### Dataset
§
(* ===== verification/Prelude.v ===== *)
(** * qs-ai: a verification development

    qs-ai interprets assessment results for participants with a language model, and releases the
    prompts and models it uses only after an evaluation run has judged them.  This library models
    the core of the Python program under [src/src/qs_ai] and proves what makes it correct.

    ** The program

    - An {i evaluation run} generates candidates for a fixed inventory of slots and judges them.  Its
      planners ([domain/evaluation]) choose the next execution, a worker claims a slot, records the
      dispatch under the budget of the frozen policy and only then calls the provider; the terminal
      evidence, human reviews and quality gates decide whether the release is approved.
    - A {i publication} makes an approved release the active configuration of a selector
      ([domain/governance]); an {i organization quota} bounds what an organization may spend.
    - An {i interpretation} of a participant is admitted under an idempotency key, binds the published
      configuration, and runs as a job under a fenced lease; one gateway call is made per run
      ([application/interpretation], [application/execution], [infrastructure/persistence/mysql]).

    ** The library

    The files are listed in dependency order; each opens with the sources it models.

    - Python: [Prelude] (exceptions, fallible code, validated dataclasses, tactics), [Transactions]
      (fallible transactions over the tables), [PyText], [PyInt],
      [PyUuid], [PyTime], [PyIso], [PyHash], [PyNum], [PyJson], [JsonRoundTrip], [JsonValues]: text
      as UTF-8, [int], [uuid], [datetime] with its ISO form, SHA-256, mixed numbers, and JSON with
      the typed fields the decoders read.  [Errors] is the
      calculus of which exceptions a computation can raise.
    - Reports: [Scenes] (the report scenes), [Prompts] (the published prompt and its single data
      message), [InputValues] and [ScaleInput] (the evidence of a behavioural-ability or scale
      report), [MbtiReferences] and [MbtiInput] (the published MBTI references and the MBTI views of
      the evidence), [ReportInput] (what the interpretation assembles before it calls the model) and
      [Output] (what it accepts from the model).
    - Evaluation domain: [Failure], [Checkpoint], [Completion], [Actions], [Resolution], [Preflight],
      [Review], [Correction], [Gates], [Reopening], [Closure].
    - Evaluation claims: [CheckpointRecords] (the coordinator row and the JSON of a checkpoint),
      [Policies] (the frozen documents), [SlotClaims] (claims and dispatches as transactions over the
      tables), [DispatchLedger] (theorems on every sequence of them).
    - Evaluation evidence: [CompletionRecords] (the terminal rows and their typed completions),
      [Projection] (the slots of a run reconstructed from its rows), [CandidatePlan] (the planner run
      on that reconstruction), [Acceptance] (what a judge's answer must be), [CompletionProgress] (the
      status a completion leads to), [Completions] and [Judgements] (the transactions that store a
      generation or a judgement), [Recovery] (expired checkpoints), [EvidenceLedger] and
      [EvidenceBudget] (theorems on every sequence of these transactions).
    - Evaluation decisions: [Documents] (documents stored as JSON and what
      the database gives back of them), [Suites] (the frozen suite and its
      preflight), [RunCreation] (the frozen document of a run and its first rows), [RunProgress]
      (requested transitions and the recorded preflight), [UnknownDecisions] and [ContractDecisions]
      (what an operator decides on an unknown result or a contract violation), [ReviewRecords],
      [GateSnapshot] and [ReviewDecisions] (reviews, corrections, the gates over the stored evidence,
      the final decision and a reopened round), [Cancellations].
    - The life of a run: [RunLifecycle] (the step relation of every operation on a run, by workers,
      the system or people), [RunHistories] (theorems on every history of them), [FinalDecisions],
      [FinalVerification] and [CreatedRuns] (what an approval, a final record and a creation leave).
    - Interpretation: [Session] (the domain), [Service] (the commands, over the type class
      [UnitOfWork] and its laws [UnitOfWorkLaws]), [Tables] and [MysqlUow] (the tables and the
      instance that satisfies the laws), [Capacity], [Quotas], [ModelCapacity], [Execution] (the store
      of leases and model calls), [Generation] (the protocol around the gateway).
    - Governance: [Publication].
    - Samples: [EvaluationSamples], [ReviewSamples], [InterpretationSamples], [CapacitySamples],
      [PublicationSamples], [ClaimSamples], [CandidateSamples], [ReportSamples], [DecisionSamples]:
      concrete inputs on which the hypotheses of the theorems hold, evaluated by [vm_compute].

    ** How code becomes definitions

    A function that may raise is a function into [res]; [raise_if c e] is [if c: raise e] and the
    guards appear in the order of the source.  A frozen dataclass is a record whose [__post_init__]
    is its [Validated] instance; [construct] is the constructor call, and [constructed x] says that
    Python could build [x].  A method that mutates its object returns the new value.  A transaction
    is a computation [tx DB A] over the tables: what it wrote before an exception is visible inside
    the transaction and rolled back with it.  A table is a finite map from its primary key; its other
    constraints are guards of [insert_row].  Row locks are implied by running each transaction as one
    step, and interleavings are sequences of such steps ([rtc] of a step relation).

    ** What the theorems show

    - Evaluation: the planners dispatch only what the budget and the history permit, agree with each
      other and accept exactly the frozen plan; a closed run has a complete, causally ordered
      inventory; a run is approved exactly when the gates pass, and then every candidate is reviewed
      by two different people; adjudication, corrections and reopenings change only what they may.
    - Claims: the transactions on coordinators and claims implement locks with fencing tokens; a
      released claim is never accepted again, a claim is dispatched once, and the ledger never exceeds
      the frozen policy; a checkpoint survives its storage.
    - Evidence: the reconstruction accounts for every dispatch and completion; the claim that the
      planner prepares is the next one of the ledger; every terminal row answers its own reservation,
      attempts are numbered without a gap and end with the first success, rows are never changed or
      removed, and their number stays within the frozen policy; an accepted judgement decides every
      obligation once and is read back as it was stored; a run goes to review only when every slot has
      a judged candidate; recovery gives up an expired claim without a second call.
    - Life of a run: whatever is done to a run, its status only takes the edges of the state machine
      and its frozen documents stay; a run under review never changes its evidence; an approval stays
      true of the rows that are stored; a final record verifies itself against the evidence, whatever
      the database rounds in it; a created
      run is readable by everything that reads it.
    - Interpretation: admission and commands are idempotent; what a claim of a job does is decided by
      the rows it finds, a stale claim is refused for ever, a result is written once and by the live
      owner, and the gateway is called at most once per
      run under every interleaving and crash; sessions stay in their state machine.
    - Capacity: reservations stay within the budgets, quotas within the ceilings of the deployment,
      and the limiter of model calls within its totals without a lost wake-up.
    - Publication: a query resolves to exactly one most specific active publication; a change takes
      effect once and its history is consistent.
    - Reports: the facts a prompt carries are exactly the assembled evidence and are read back as data,
      never as instructions; an assembled input names only dimensions it holds, a walk of their lineage
      ends and answers the lineage relation; an accepted answer of any scene cites only evidence of its
      input and stays within the output policy; the refusals of both ends are the exceptions the callers handle
      (two places where they are not are findings of the manifest).

    ** Fuel and bounds

    [PyJson.parse_value] takes the length of the text as fuel for its nesting, which every nested
    value consumes ([JsonRoundTrip.loads_dumps] shows it suffices for every text that was written).
    [PyJson.shortest] searches at most 17 digits, which determine a binary64 value.
    [Output.enough] gives the walk of a lineage one round more than there are dimensions, and
    [Output.lineage_walk_ends] shows that more rounds change nothing.  Every other
    recursion is structural.  Integers are Python's unbounded integers ([Z]); the widths of columns
    are guards where a value can reach them.

    ** Not modelled

    The gRPC and HTTP transports, the message broker, generated protocol code, dependency injection,
    model adapters, logging, deployment scripts and one-off migrations: they carry no decision of the
    program that the modelled parts do not take.  Of the parts that are modelled, each file says what
    it leaves out: the text screen of [application/interpretation/safety.py] (Unicode case mapping;
    only the building of an artifact and the candidate assertions call it), the candidate assertions
    themselves ([evaluated_generation_assertions]: a completed generation arrives with the candidate
    that the caller computed), the registered assets and the JSON-schema validator (the interfaces
    [Acceptance.Assets] and [Judgements.RunAssets]),
    the native validation of a suite and the inputs built from its cases, the worker loop and the
    management views of runs, the [urlsplit] of published references, the iteration order of Python sets (only which of
    two refusals is raised first), reads of bundled files, JSON-schema validation and other third-party calls, audit
    columns nobody reads, event marks of a session, and texts of exceptions the program does not
    distinguish.  A JSON column gives back what was written, except in [FinalVerification], which is
    about what MySQL may change there ([Documents.JsonServer]). *)
From stdpp Require Export prelude gmap strings.
From Stdlib Require Export ZArith Lia ZifyBool.
From Stdlib Require Import Sorting.Sorted.
(* ===== verification/PyTime.v ===== *)
(** * Time: Python [datetime] values

    A [datetime] is its local time in microseconds since 1970-01-01T00:00:00 and its [tzinfo]; the offset of an aware
    value is fixed (every [datetime] of the program is built with a fixed offset).  Ordering an
    aware and a naive value raises [TypeError]; [==] between them is [False]. *)
From S2P Require Import Prelude.
From stdpp Require Import pretty.

Local Open Scope string_scope.
Local Open Scope Z_scope.

Inductive tzinfo : Type :=
| NoTz
| TzNoOffset
| TzOffset (us : Z).

Record datetime : Type := mk_datetime {
  dt_local : Z;
  dt_tz : tzinfo;
}.

#[export] Instance tzinfo_eq_dec : EqDecision tzinfo.
Proof. solve_decision. Defined.
#[export] Instance datetime_eq_dec : EqDecision datetime.
Proof. solve_decision. Defined.

(** [t.tzinfo is None] and [t.utcoffset()]. *)
Definition tz_none (t : datetime) : bool := bool_decide (dt_tz t = NoTz).
Definition utcoffset (t : datetime) : option Z :=
  match dt_tz t with TzOffset o => Some o | _ => None end.

(** [t.tzinfo is not None and t.utcoffset() is not None] *)
Definition aware (t : datetime) : bool := negb (tz_none t) && is_some (utcoffset t).

(** The value two comparable datetimes are compared by. *)
Definition instant (t : datetime) : Z := dt_local t - default 0 (utcoffset t).

Definition comparable (a b : datetime) : bool :=
  Bool.eqb (is_none (utcoffset a)) (is_none (utcoffset b)).

(** [a < b], [a <= b], [a > b], [a >= b] *)
Definition dt_lt (a b : datetime) : res bool :=
  if comparable a b then Ok (instant a <? instant b) else Err TypeError.
Definition dt_le (a b : datetime) : res bool :=
  if comparable a b then Ok (instant a <=? instant b) else Err TypeError.
Definition dt_gt (a b : datetime) : res bool := dt_lt b a.
Definition dt_ge (a b : datetime) : res bool := dt_le b a.

(** [a == b] *)
Definition dt_eqb (a b : datetime) : bool := comparable a b && (instant a =? instant b).

Definition opt_dt_eqb (a b : option datetime) : bool :=
  match a, b with
  | None, None => true
  | Some a, Some b => dt_eqb a b
  | _, _ => false
  end.

(** [datetime(..., tzinfo=UTC)] *)
Definition utc (t : Z) : datetime := mk_datetime t (TzOffset 0).

(** ** [isoformat] *)

(** The proleptic Gregorian date of a day number since 1970-01-01. *)
Definition civil_of_days (days : Z) : Z * Z * Z :=
  let z := days + 719468 in
  let era := z / 146097 in
  let doe := z - era * 146097 in
  let yoe := (doe - doe / 1460 + doe / 36524 - doe / 146096) / 365 in
  let doy := doe - (365 * yoe + yoe / 4 - yoe / 100) in
  let mp := (5 * doy + 2) / 153 in
  let d := doy - (153 * mp + 2) / 5 + 1 in
  let m := if mp <? 10 then mp + 3 else mp - 9 in
  let y := yoe + era * 400 + (if m <=? 2 then 1 else 0) in
  (y, m, d).

(** A number padded with zeros to [width] digits. *)
Definition padded (width : nat) (n : Z) : string :=
  let s := pretty n in
  foldr (λ _ acc, String.append "0" acc) s (seq 0 (width - String.length s)).

Definition iso_offset (us : Z) : string :=
  let a := Z.abs us in
  let sub := a mod 60000000 in
  String.append (if us <? 0 then "-" else "+")
    (String.append (padded 2 (a / 3600000000))
      (String.append ":" (String.append (padded 2 (a / 60000000 mod 60))
        (if sub =? 0 then "" else
           String.append ":" (String.append (padded 2 (sub / 1000000))
             (if sub mod 1000000 =? 0 then ""
              else String.append "." (padded 6 (sub mod 1000000)))))))).

Definition isoformat (t : datetime) : string :=
  let days := dt_local t / 86400000000 in
  let us := dt_local t mod 86400000000 in
  let '(y, m, d) := civil_of_days days in
  let date := String.append (padded 4 y) (String.append "-" (String.append (padded 2 m)
                (String.append "-" (padded 2 d)))) in
  let time := String.append (padded 2 (us / 3600000000)) (String.append ":"
                (String.append (padded 2 (us / 60000000 mod 60)) (String.append ":"
                  (padded 2 (us / 1000000 mod 60))))) in
  let fraction :=
    if us mod 1000000 =? 0 then "" else String.append "." (padded 6 (us mod 1000000)) in
  String.append date (String.append "T" (String.append time (String.append fraction
    (match utcoffset t with Some o => iso_offset o | None => "" end)))).

Example isoformat_examples :
  isoformat (utc 1709210096000000) = "2024-02-29T12:34:56+00:00"%string ∧
  isoformat (mk_datetime (-1) (TzOffset (-19800000000))) = "1969-12-31T23:59:59.999999-05:30"%string.
Proof. split; vm_compute; reflexivity. Qed.

Lemma aware_offset t : aware t = true ↔ ∃ o, utcoffset t = Some o.
Proof.
  unfold aware, tz_none, utcoffset. destruct t as [l []]; cbn; naive_solver.
Qed.

Lemma aware_utc t : aware (utc t) = true.
Proof. reflexivity. Qed.

Lemma aware_comparable a b : aware a = true → aware b = true → comparable a b = true.
Proof.
  rewrite !aware_offset. intros [o1 H1] [o2 H2]. unfold comparable. by rewrite H1, H2.
Qed.

Lemma dt_lt_aware a b :
  aware a = true → aware b = true → dt_lt a b = Ok (instant a <? instant b).
Proof. intros. unfold dt_lt. by rewrite aware_comparable. Qed.
Lemma dt_le_aware a b :
  aware a = true → aware b = true → dt_le a b = Ok (instant a <=? instant b).
Proof. intros. unfold dt_le. by rewrite aware_comparable. Qed.

Lemma comparable_sym a b : comparable a b = true → comparable b a = true.
Proof. unfold comparable. intros ->%eqb_prop. by destruct (is_none _). Qed.

Lemma dt_lt_false a b : dt_lt a b = Ok false ↔ comparable a b = true ∧ instant b <= instant a.
Proof.
  unfold dt_lt. destruct (comparable a b); [rewrite Ok_inj, Z.ltb_ge|]; naive_solver.
Qed.
Lemma dt_lt_true a b : dt_lt a b = Ok true ↔ comparable a b = true ∧ instant a < instant b.
Proof.
  unfold dt_lt. destruct (comparable a b); [rewrite Ok_inj, Z.ltb_lt|]; naive_solver.
Qed.
Lemma dt_le_true a b : dt_le a b = Ok true ↔ comparable a b = true ∧ instant a <= instant b.
Proof.
  unfold dt_le. destruct (comparable a b); [rewrite Ok_inj, Z.leb_le|]; naive_solver.
Qed.
Lemma dt_le_false a b : dt_le a b = Ok false ↔ comparable a b = true ∧ instant b < instant a.
Proof.
  unfold dt_le. destruct (comparable a b); [rewrite Ok_inj, Z.leb_gt|]; naive_solver.
Qed.

(** Python equality of datetimes is an equivalence coarser than [=]: two aware values with
    different offsets are equal when they name the same instant. *)
Definition dt_equiv (a b : datetime) : Prop := dt_eqb a b = true.

#[export] Instance dt_equiv_equivalence : Equivalence dt_equiv.
Proof.
  unfold dt_equiv, dt_eqb, comparable. split.
  - intros a. rewrite Z.eqb_refl. by destruct (is_none _).
  - intros a b. rewrite !andb_true_iff, !Z.eqb_eq, !eqb_true_iff. naive_solver.
  - intros a b c. rewrite !andb_true_iff, !Z.eqb_eq, !eqb_true_iff. naive_solver congruence.
Qed.

(** The comparisons respect it. *)
#[export] Instance comparable_proper : Proper (dt_equiv ==> dt_equiv ==> eq) comparable.
Proof.
  unfold dt_equiv, dt_eqb. intros a a' [Ha _]%andb_true_iff b b' [Hb _]%andb_true_iff.
  unfold comparable in *. apply eqb_prop in Ha, Hb. by rewrite Ha, Hb.
Qed.
Lemma dt_equiv_instant a b : dt_equiv a b → instant a = instant b.
Proof. intros [_ ->%Z.eqb_eq]%andb_true_iff. done. Qed.
#[export] Instance dt_lt_proper : Proper (dt_equiv ==> dt_equiv ==> eq) dt_lt.
Proof.
  intros a a' Ha b b' Hb. unfold dt_lt.
  by rewrite Ha, Hb, (dt_equiv_instant _ _ Ha), (dt_equiv_instant _ _ Hb).
Qed.
#[export] Instance dt_le_proper : Proper (dt_equiv ==> dt_equiv ==> eq) dt_le.
Proof.
  intros a a' Ha b b' Hb. unfold dt_le.
  by rewrite Ha, Hb, (dt_equiv_instant _ _ Ha), (dt_equiv_instant _ _ Hb).
Qed.
#[export] Instance aware_proper : Proper (dt_equiv ==> eq) aware.
Proof.
  intros a b [Hc _]%andb_true_iff. apply eqb_prop in Hc.
  destruct (aware a) eqn:Ha, (aware b) eqn:Hb; try done; exfalso.
  - apply aware_offset in Ha as [o Ho]. rewrite Ho in Hc. destruct (utcoffset b) eqn:E; [|done].
    assert (aware b = true) by (apply aware_offset; eauto). congruence.
  - apply aware_offset in Hb as [o Ho]. rewrite Ho in Hc. destruct (utcoffset a) eqn:E; [|done].
    assert (aware a = true) by (apply aware_offset; eauto). congruence.
Qed.

#[export] Hint Rewrite dt_lt_true dt_lt_false dt_le_true dt_le_false : pyres.

Ltac dt_inv1 :=
  match goal with
  | H : dt_gt _ _ = _ |- _ => unfold dt_gt in H
  | H : dt_ge _ _ = _ |- _ => unfold dt_ge in H
  | H : dt_lt _ _ = Ok false |- _ => apply dt_lt_false in H; destruct H
  | H : dt_lt _ _ = Ok true |- _ => apply dt_lt_true in H; destruct H
  | H : dt_le _ _ = Ok true |- _ => apply dt_le_true in H; destruct H
  | H : dt_le _ _ = Ok false |- _ => apply dt_le_false in H; destruct H
  end.
Ltac py_inv ::= repeat (ok_inv1 || bool_inv1 || dt_inv1).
§
### Instructions to follow
Your answer should consist of the lines from the line with "(sub mod 1000000))))))))." to the line with "Ok_inj, Z.ltb_ge|]; naive_solver." above, repeated exactly, both ends included.

### Task output
              else String.append "." (padded 6 (sub mod 1000000)))))))).

Definition isoformat (t : datetime) : string :=
  let days := dt_local t / 86400000000 in
  let us := dt_local t mod 86400000000 in
  let '(y, m, d) := civil_of_days days in
  let date := String.append (padded 4 y) (String.append "-" (String.append (padded 2 m)
                (String.append "-" (padded 2 d)))) in
  let time := String.append (padded 2 (us / 3600000000)) (String.append ":"
                (String.append (padded 2 (us / 60000000 mod 60)) (String.append ":"
                  (padded 2 (us / 1000000 mod 60))))) in
  let fraction :=
    if us mod 1000000 =? 0 then "" else String.append "." (padded 6 (us mod 1000000)) in
  String.append date (String.append "T" (String.append time (String.append fraction
    (match utcoffset t with Some o => iso_offset o | None => "" end)))).

Example isoformat_examples :
  isoformat (utc 1709210096000000) = "2024-02-29T12:34:56+00:00"%string ∧
  isoformat (mk_datetime (-1) (TzOffset (-19800000000))) = "1969-12-31T23:59:59.999999-05:30"%string.
Proof. split; vm_compute; reflexivity. Qed.

Lemma aware_offset t : aware t = true ↔ ∃ o, utcoffset t = Some o.
Proof.
  unfold aware, tz_none, utcoffset. destruct t as [l []]; cbn; naive_solver.
Qed.

Lemma aware_utc t : aware (utc t) = true.
Proof. reflexivity. Qed.

Lemma aware_comparable a b : aware a = true → aware b = true → comparable a b = true.
Proof.
  rewrite !aware_offset. intros [o1 H1] [o2 H2]. unfold comparable. by rewrite H1, H2.
Qed.

Lemma dt_lt_aware a b :
  aware a = true → aware b = true → dt_lt a b = Ok (instant a <? instant b).
Proof. intros. unfold dt_lt. by rewrite aware_comparable. Qed.
Lemma dt_le_aware a b :
  aware a = true → aware b = true → dt_le a b = Ok (instant a <=? instant b).
Proof. intros. unfold dt_le. by rewrite aware_comparable. Qed.

Lemma comparable_sym a b : comparable a b = true → comparable b a = true.
Proof. unfold comparable. intros ->%eqb_prop. by destruct (is_none _). Qed.

Lemma dt_lt_false a b : dt_lt a b = Ok false ↔ comparable a b = true ∧ instant b <= instant a.
Proof.
  unfold dt_lt. destruct (comparable a b); [rewrite Ok_inj, Z.ltb_ge|]; naive_solver.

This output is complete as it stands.